**Directions for this task:**
Print all entries precisely as they are written.
################
Definition set_currentWaveRef (v : Z) (r : Refs) : Refs :=
  {| enemiesRef := enemiesRef r; keysPressed := keysPressed r;
     waveTimeoutRef := waveTimeoutRef r; currentWaveRef := v;
     difficultyConfigRef := difficultyConfigRef r;
     gameJustStartedRef := gameJustStartedRef r;
     enableProgressionTimerRef := enableProgressionTimerRef r;
     prevDirectionRef := prevDirectionRef r;
     gameOverTimeoutRef := gameOverTimeoutRef r;
     levelProgressTimeoutRef := levelProgressTimeoutRef r |}.

Definition set_difficultyConfigRef (v : DifficultyConfig) (r : Refs) : Refs :=
  {| enemiesRef := enemiesRef r; keysPressed := keysPressed r;
     waveTimeoutRef := waveTimeoutRef r; currentWaveRef := currentWaveRef r;
     difficultyConfigRef := v; gameJustStartedRef := gameJustStartedRef r;
     enableProgressionTimerRef := enableProgressionTimerRef r;
     prevDirectionRef := prevDirectionRef r;
     gameOverTimeoutRef := gameOverTimeoutRef r;
     levelProgressTimeoutRef := levelProgressTimeoutRef r |}.

Definition set_gameJustStartedRef (v : bool) (r : Refs) : Refs :=
  {| enemiesRef := enemiesRef r; keysPressed := keysPressed r;
     waveTimeoutRef := waveTimeoutRef r; currentWaveRef := currentWaveRef r;
     difficultyConfigRef := difficultyConfigRef r; gameJustStartedRef := v;
     enableProgressionTimerRef := enableProgressionTimerRef r;
     prevDirectionRef := prevDirectionRef r;
     gameOverTimeoutRef := gameOverTimeoutRef r;
     levelProgressTimeoutRef := levelProgressTimeoutRef r |}.

Definition set_enableProgressionTimerRef (v : option positive) (r : Refs) : Refs :=
  {| enemiesRef := enemiesRef r; keysPressed := keysPressed r;
     waveTimeoutRef := waveTimeoutRef r; currentWaveRef := currentWaveRef r;
     difficultyConfigRef := difficultyConfigRef r;
     gameJustStartedRef := gameJustStartedRef r;
     enableProgressionTimerRef := v; prevDirectionRef := prevDirectionRef r;
     gameOverTimeoutRef := gameOverTimeoutRef r;
     levelProgressTimeoutRef := levelProgressTimeoutRef r |}.

Definition set_prevDirectionRef (v : option string) (r : Refs) : Refs :=
  {| enemiesRef := enemiesRef r; keysPressed := keysPressed r;
     waveTimeoutRef := waveTimeoutRef r; currentWaveRef := currentWaveRef r;
     difficultyConfigRef := difficultyConfigRef r;
     gameJustStartedRef := gameJustStartedRef r;
     enableProgressionTimerRef := enableProgressionTimerRef r;
     prevDirectionRef := v; gameOverTimeoutRef := gameOverTimeoutRef r;
     levelProgressTimeoutRef := levelProgressTimeoutRef r |}.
################
**Answer section:**
Definition set_currentWaveRef (v : Z) (r : Refs) : Refs :=
  {| enemiesRef := enemiesRef r; keysPressed := keysPressed r;
     waveTimeoutRef := waveTimeoutRef r; currentWaveRef := v;
     difficultyConfigRef := difficultyConfigRef r;
     gameJustStartedRef := gameJustStartedRef r;
     enableProgressionTimerRef := enableProgressionTimerRef r;
     prevDirectionRef := prevDirectionRef r;
     gameOverTimeoutRef := gameOverTimeoutRef r;
     levelProgressTimeoutRef := levelProgressTimeoutRef r |}.

Definition set_difficultyConfigRef (v : DifficultyConfig) (r : Refs) : Refs :=
  {| enemiesRef := enemiesRef r; keysPressed := keysPressed r;
     waveTimeoutRef := waveTimeoutRef r; currentWaveRef := currentWaveRef r;
     difficultyConfigRef := v; gameJustStartedRef := gameJustStartedRef r;
     enableProgressionTimerRef := enableProgressionTimerRef r;
     prevDirectionRef := prevDirectionRef r;
     gameOverTimeoutRef := gameOverTimeoutRef r;
     levelProgressTimeoutRef := levelProgressTimeoutRef r |}.

Definition set_gameJustStartedRef (v : bool) (r : Refs) : Refs :=
  {| enemiesRef := enemiesRef r; keysPressed := keysPressed r;
     waveTimeoutRef := waveTimeoutRef r; currentWaveRef := currentWaveRef r;
     difficultyConfigRef := difficultyConfigRef r; gameJustStartedRef := v;
     enableProgressionTimerRef := enableProgressionTimerRef r;
     prevDirectionRef := prevDirectionRef r;
     gameOverTimeoutRef := gameOverTimeoutRef r;
     levelProgressTimeoutRef := levelProgressTimeoutRef r |}.

Definition set_enableProgressionTimerRef (v : option positive) (r : Refs) : Refs :=
  {| enemiesRef := enemiesRef r; keysPressed := keysPressed r;
     waveTimeoutRef := waveTimeoutRef r; currentWaveRef := currentWaveRef r;
     difficultyConfigRef := difficultyConfigRef r;
     gameJustStartedRef := gameJustStartedRef r;
     enableProgressionTimerRef := v; prevDirectionRef := prevDirectionRef r;
     gameOverTimeoutRef := gameOverTimeoutRef r;
     levelProgressTimeoutRef := levelProgressTimeoutRef r |}.

Definition set_prevDirectionRef (v : option string) (r : Refs) : Refs :=
  {| enemiesRef := enemiesRef r; keysPressed := keysPressed r;
     waveTimeoutRef := waveTimeoutRef r; currentWaveRef := currentWaveRef r;
     difficultyConfigRef := difficultyConfigRef r;
     gameJustStartedRef := gameJustStartedRef r;
     enableProgressionTimerRef := enableProgressionTimerRef r;
     prevDirectionRef := v; gameOverTimeoutRef := gameOverTimeoutRef r;
     levelProgressTimeoutRef := levelProgressTimeoutRef r |}.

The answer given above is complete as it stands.